◆ **What the task requires**
Whenever a line in the listing contains "pPrefix", copy that line.

◆ **Dataset records**
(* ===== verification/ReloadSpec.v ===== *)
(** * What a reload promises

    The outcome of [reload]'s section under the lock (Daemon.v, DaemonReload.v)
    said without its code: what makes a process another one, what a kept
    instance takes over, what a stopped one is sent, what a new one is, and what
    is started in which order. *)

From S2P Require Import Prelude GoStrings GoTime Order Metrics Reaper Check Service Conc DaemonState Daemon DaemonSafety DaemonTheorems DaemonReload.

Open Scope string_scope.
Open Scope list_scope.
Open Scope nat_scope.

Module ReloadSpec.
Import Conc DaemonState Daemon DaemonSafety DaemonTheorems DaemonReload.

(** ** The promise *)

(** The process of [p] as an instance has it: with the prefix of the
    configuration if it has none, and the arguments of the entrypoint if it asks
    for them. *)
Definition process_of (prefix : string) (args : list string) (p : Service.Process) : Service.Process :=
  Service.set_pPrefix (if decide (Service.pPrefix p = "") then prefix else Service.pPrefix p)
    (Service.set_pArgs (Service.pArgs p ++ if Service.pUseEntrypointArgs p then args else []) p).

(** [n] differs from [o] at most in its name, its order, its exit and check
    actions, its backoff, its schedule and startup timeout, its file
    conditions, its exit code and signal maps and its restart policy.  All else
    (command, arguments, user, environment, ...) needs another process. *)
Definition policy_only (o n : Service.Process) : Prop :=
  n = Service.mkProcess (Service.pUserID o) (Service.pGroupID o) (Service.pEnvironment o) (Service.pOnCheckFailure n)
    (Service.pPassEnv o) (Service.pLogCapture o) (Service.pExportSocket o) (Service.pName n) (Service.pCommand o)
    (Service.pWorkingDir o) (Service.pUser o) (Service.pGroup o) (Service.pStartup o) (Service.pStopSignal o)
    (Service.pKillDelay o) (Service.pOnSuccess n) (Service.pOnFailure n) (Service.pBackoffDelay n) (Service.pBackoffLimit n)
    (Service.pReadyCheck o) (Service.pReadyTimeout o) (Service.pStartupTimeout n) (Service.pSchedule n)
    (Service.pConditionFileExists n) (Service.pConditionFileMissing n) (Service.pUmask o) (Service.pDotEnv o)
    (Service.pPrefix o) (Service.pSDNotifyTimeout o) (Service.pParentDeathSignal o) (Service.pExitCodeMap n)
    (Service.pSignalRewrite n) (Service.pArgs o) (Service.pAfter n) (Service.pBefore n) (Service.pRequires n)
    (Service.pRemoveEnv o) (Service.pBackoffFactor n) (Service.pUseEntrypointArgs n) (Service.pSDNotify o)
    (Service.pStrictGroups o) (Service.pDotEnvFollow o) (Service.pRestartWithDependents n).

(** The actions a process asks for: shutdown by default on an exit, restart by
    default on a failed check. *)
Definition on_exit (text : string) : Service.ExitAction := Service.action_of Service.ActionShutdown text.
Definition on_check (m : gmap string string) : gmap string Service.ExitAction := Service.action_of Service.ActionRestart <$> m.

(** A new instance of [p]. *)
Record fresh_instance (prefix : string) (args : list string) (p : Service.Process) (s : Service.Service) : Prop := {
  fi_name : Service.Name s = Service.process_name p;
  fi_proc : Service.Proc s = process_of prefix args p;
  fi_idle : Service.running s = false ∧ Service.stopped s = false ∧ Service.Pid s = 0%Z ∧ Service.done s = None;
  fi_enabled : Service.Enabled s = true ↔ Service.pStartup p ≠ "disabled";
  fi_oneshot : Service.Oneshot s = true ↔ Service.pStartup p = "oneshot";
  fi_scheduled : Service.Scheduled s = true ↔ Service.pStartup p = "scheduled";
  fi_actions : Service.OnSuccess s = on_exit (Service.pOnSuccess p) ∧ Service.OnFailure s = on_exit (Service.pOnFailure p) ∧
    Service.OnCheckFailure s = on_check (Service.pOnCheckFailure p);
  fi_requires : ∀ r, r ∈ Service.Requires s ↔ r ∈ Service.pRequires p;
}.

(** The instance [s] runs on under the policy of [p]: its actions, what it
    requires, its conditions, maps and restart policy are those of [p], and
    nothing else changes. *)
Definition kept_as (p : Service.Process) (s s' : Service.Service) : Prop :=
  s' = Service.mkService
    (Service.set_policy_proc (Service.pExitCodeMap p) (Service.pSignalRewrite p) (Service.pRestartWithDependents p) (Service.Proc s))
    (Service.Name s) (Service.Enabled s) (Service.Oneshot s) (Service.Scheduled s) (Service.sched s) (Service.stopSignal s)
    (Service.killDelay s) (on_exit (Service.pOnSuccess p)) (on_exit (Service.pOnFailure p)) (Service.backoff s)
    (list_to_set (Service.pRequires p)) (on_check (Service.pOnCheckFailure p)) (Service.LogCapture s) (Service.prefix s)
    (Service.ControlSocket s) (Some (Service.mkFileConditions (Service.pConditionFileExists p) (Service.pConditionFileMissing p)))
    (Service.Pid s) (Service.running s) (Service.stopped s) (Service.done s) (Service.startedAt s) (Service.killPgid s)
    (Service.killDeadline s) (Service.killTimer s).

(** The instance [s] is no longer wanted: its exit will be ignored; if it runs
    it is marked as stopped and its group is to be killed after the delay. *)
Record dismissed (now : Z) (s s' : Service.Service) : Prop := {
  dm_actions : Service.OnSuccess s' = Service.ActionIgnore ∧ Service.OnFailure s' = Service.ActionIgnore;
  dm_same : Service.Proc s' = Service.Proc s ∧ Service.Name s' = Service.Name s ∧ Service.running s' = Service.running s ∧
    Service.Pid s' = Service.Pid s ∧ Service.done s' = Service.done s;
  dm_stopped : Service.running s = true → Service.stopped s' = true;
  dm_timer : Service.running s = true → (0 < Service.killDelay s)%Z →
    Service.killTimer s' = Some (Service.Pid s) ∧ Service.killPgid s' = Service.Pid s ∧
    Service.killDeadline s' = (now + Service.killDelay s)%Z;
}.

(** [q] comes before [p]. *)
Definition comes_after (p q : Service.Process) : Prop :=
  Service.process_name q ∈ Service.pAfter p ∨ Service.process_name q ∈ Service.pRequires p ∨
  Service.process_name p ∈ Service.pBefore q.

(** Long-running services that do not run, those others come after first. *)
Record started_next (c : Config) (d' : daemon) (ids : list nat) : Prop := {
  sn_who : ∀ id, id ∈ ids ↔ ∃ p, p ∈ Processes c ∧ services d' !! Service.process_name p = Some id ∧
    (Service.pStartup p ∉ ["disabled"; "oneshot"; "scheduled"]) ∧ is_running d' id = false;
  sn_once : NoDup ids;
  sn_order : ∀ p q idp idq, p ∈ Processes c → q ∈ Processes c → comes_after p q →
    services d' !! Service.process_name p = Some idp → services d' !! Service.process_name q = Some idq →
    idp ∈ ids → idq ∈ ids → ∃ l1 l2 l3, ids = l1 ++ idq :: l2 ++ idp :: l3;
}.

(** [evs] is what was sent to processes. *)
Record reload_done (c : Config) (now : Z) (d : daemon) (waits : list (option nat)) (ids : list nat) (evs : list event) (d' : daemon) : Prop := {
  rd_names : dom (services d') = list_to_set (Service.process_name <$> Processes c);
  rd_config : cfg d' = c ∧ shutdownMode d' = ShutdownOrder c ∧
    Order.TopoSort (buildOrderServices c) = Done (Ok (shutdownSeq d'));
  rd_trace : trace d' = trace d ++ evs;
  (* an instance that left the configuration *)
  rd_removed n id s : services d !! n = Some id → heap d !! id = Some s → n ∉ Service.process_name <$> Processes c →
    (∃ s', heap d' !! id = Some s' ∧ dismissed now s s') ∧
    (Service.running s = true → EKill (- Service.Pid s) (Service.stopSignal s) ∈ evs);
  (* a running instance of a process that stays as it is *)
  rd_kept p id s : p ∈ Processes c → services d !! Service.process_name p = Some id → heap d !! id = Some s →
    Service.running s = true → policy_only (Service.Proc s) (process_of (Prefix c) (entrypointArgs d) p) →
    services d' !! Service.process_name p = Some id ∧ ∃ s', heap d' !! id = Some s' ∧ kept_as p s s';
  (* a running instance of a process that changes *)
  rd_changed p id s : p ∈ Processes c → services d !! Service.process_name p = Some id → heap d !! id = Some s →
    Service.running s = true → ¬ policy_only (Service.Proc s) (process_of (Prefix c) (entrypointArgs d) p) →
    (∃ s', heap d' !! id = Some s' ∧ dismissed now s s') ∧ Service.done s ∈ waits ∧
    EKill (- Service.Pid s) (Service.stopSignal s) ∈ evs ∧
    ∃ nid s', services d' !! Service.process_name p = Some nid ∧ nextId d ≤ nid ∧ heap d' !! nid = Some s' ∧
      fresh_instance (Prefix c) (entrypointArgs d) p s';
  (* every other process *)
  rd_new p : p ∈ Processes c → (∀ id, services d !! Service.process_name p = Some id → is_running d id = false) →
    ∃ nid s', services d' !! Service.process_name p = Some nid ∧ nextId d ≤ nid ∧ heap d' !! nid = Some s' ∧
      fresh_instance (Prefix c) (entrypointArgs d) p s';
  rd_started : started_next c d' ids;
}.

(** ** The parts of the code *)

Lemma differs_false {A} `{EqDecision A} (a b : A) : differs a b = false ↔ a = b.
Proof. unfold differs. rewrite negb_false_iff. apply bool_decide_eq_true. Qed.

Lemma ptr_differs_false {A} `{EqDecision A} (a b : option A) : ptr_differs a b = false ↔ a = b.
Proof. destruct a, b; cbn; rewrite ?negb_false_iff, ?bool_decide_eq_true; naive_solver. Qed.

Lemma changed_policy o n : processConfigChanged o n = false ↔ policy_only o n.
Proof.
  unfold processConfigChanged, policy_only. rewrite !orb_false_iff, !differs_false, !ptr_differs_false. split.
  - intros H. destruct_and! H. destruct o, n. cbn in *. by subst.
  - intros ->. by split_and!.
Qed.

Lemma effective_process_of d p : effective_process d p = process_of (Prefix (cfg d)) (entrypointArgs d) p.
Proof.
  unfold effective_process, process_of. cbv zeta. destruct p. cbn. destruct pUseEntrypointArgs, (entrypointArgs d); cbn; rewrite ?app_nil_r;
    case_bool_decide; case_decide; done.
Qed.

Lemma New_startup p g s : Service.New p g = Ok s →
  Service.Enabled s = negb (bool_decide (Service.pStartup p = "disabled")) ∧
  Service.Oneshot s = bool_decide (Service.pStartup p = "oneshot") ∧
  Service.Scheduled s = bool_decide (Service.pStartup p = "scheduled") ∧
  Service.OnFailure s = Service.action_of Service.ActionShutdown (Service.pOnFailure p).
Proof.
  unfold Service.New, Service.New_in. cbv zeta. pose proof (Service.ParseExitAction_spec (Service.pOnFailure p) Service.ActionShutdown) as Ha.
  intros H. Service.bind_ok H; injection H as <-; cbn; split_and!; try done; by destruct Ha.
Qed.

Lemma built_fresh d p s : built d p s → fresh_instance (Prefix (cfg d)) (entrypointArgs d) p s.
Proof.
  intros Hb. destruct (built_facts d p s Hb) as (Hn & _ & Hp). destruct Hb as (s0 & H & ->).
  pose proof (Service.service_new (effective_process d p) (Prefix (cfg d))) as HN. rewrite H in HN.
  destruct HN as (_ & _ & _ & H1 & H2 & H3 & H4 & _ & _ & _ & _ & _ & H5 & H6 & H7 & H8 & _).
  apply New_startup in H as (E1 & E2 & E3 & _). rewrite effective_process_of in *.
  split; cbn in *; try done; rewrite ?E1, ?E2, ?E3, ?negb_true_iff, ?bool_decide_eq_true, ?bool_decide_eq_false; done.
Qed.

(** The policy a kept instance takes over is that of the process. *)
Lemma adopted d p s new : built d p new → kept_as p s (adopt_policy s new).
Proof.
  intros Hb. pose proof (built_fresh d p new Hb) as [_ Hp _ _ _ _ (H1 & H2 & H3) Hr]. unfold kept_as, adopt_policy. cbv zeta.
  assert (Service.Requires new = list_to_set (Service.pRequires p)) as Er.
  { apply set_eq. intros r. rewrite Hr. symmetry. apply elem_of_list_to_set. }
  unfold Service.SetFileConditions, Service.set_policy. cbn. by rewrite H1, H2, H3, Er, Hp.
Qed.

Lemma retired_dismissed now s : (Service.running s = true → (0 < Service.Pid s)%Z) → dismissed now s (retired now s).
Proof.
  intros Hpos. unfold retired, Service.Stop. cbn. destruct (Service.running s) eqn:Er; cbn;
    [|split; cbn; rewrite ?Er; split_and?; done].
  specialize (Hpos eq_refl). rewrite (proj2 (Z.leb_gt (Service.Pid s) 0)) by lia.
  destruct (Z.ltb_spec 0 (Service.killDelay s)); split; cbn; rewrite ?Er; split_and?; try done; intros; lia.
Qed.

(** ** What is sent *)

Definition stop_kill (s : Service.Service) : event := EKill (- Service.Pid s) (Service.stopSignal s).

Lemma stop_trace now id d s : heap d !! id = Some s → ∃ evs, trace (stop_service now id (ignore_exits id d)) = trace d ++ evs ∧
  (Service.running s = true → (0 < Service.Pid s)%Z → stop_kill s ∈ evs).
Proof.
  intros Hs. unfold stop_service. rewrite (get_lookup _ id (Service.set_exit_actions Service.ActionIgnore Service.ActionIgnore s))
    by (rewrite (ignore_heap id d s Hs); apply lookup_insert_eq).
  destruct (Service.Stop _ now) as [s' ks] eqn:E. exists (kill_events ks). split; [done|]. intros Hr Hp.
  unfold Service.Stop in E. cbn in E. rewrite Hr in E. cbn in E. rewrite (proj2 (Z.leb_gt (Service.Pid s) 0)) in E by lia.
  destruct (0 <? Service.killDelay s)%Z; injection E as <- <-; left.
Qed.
---
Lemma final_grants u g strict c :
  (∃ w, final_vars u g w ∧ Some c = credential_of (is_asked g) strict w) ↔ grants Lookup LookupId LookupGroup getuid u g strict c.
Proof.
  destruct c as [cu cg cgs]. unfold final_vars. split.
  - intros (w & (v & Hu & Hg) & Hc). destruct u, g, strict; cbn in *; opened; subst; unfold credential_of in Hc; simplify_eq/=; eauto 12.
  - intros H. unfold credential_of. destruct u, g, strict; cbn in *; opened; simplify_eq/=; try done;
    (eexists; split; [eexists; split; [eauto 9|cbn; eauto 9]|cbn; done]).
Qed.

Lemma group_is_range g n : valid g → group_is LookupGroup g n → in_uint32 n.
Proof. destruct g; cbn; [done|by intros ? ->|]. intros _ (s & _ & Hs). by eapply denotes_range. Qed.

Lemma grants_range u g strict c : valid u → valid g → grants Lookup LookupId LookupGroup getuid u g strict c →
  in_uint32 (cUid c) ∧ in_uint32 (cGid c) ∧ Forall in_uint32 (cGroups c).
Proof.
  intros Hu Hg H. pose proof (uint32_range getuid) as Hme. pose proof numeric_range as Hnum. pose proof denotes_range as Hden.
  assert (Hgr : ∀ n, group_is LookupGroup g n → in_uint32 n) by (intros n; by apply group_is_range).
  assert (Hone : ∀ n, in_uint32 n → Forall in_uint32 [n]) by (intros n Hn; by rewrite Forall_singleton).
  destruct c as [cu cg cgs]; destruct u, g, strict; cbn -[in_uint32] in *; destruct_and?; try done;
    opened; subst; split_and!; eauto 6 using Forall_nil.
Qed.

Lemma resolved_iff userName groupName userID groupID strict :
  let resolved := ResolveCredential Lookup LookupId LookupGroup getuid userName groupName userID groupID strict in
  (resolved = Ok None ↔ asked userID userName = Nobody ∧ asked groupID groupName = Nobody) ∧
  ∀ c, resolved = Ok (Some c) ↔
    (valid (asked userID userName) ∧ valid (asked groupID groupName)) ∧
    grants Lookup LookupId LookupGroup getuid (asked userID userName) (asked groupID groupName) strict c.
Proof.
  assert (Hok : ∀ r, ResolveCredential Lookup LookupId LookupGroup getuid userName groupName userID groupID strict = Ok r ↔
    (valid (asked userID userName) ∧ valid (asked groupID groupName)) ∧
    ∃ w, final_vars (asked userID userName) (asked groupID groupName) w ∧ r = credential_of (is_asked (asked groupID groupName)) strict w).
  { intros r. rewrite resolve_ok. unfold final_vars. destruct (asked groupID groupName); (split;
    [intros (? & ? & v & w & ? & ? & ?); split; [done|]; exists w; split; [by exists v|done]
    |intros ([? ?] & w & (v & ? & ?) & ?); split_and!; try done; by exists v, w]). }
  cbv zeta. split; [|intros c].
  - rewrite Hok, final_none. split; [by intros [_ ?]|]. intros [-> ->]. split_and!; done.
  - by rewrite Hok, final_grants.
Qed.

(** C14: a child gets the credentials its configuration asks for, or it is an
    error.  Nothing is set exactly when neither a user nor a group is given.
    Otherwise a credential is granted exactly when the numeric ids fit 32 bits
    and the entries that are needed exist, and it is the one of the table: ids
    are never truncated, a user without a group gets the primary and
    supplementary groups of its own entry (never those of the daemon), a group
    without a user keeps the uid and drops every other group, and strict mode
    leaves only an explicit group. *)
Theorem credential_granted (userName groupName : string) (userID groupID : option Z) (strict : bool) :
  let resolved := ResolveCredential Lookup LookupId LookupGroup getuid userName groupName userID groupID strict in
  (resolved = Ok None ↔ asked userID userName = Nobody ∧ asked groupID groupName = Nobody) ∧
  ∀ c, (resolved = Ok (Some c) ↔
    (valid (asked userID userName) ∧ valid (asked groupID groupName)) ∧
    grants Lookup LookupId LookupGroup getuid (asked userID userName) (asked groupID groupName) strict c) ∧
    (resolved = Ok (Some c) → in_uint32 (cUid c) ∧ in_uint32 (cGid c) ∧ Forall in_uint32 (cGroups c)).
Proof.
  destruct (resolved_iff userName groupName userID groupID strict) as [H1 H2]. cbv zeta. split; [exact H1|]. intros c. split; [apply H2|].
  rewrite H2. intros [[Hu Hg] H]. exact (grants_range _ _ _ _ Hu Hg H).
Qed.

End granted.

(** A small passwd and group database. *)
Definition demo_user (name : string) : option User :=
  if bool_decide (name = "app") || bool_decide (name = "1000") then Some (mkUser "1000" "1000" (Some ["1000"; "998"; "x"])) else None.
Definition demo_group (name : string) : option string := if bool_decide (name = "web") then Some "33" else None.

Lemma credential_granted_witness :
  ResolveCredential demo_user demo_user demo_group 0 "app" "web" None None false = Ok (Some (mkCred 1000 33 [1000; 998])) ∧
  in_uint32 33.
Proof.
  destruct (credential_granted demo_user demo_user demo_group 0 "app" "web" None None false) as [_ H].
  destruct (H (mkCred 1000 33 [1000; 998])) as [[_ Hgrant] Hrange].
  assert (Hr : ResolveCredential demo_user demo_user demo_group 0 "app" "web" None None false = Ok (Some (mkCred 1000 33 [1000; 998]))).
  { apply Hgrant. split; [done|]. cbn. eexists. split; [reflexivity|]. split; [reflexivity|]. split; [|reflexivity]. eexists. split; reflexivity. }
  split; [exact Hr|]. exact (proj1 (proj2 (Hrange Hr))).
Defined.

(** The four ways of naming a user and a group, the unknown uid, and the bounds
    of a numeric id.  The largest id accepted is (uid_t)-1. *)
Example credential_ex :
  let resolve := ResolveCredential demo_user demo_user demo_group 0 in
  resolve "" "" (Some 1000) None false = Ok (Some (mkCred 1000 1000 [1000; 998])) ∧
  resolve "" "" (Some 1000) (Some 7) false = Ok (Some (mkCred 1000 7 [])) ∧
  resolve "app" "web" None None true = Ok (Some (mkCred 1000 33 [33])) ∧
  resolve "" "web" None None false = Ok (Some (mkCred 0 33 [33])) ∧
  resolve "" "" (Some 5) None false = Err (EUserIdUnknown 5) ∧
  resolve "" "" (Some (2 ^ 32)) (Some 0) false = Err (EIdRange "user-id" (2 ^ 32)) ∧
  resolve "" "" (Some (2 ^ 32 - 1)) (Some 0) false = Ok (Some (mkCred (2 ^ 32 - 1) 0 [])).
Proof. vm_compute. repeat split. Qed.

◆ **Result for this exercise**
  Service.set_pPrefix (if decide (Service.pPrefix p = "") then prefix else Service.pPrefix p)
    (Service.pPrefix o) (Service.pSDNotifyTimeout o) (Service.pParentDeathSignal o) (Service.pExitCodeMap n)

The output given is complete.